(WHAT THE TASK REQUIRES): Take the data below and extract the lines from the one with "loops w !! l = Some lp →" to the one with "cbn [fst snd].", inclusive, exactly as written.

Content starts

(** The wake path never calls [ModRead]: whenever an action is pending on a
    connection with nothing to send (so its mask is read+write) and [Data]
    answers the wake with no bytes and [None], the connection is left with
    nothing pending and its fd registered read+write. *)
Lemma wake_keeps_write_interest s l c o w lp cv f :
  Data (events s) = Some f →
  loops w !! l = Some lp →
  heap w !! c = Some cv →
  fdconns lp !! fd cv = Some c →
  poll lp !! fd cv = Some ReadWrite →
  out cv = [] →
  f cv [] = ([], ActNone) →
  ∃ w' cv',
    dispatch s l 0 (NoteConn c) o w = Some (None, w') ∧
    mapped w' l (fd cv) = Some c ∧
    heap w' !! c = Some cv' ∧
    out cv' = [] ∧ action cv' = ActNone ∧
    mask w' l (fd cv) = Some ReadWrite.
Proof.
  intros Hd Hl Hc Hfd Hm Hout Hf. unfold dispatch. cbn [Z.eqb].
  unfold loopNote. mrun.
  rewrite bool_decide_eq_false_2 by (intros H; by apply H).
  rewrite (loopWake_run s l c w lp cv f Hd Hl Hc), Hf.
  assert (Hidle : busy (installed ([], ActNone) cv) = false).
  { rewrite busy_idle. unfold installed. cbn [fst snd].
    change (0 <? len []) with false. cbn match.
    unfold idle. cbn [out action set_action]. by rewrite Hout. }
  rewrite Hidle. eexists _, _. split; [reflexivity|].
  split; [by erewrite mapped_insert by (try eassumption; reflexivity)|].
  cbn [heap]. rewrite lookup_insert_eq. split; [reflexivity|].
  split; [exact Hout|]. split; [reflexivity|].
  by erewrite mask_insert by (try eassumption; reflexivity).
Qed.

Content ends

(TASK ANSWER):
  loops w !! l = Some lp →
  heap w !! c = Some cv →
  fdconns lp !! fd cv = Some c →
  poll lp !! fd cv = Some ReadWrite →
  out cv = [] →
  f cv [] = ([], ActNone) →
  ∃ w' cv',
    dispatch s l 0 (NoteConn c) o w = Some (None, w') ∧
    mapped w' l (fd cv) = Some c ∧
    heap w' !! c = Some cv' ∧
    out cv' = [] ∧ action cv' = ActNone ∧
    mask w' l (fd cv) = Some ReadWrite.
Proof.
  intros Hd Hl Hc Hfd Hm Hout Hf. unfold dispatch. cbn [Z.eqb].
  unfold loopNote. mrun.
  rewrite bool_decide_eq_false_2 by (intros H; by apply H).
  rewrite (loopWake_run s l c w lp cv f Hd Hl Hc), Hf.
  assert (Hidle : busy (installed ([], ActNone) cv) = false).
  { rewrite busy_idle. unfold installed. cbn [fst snd].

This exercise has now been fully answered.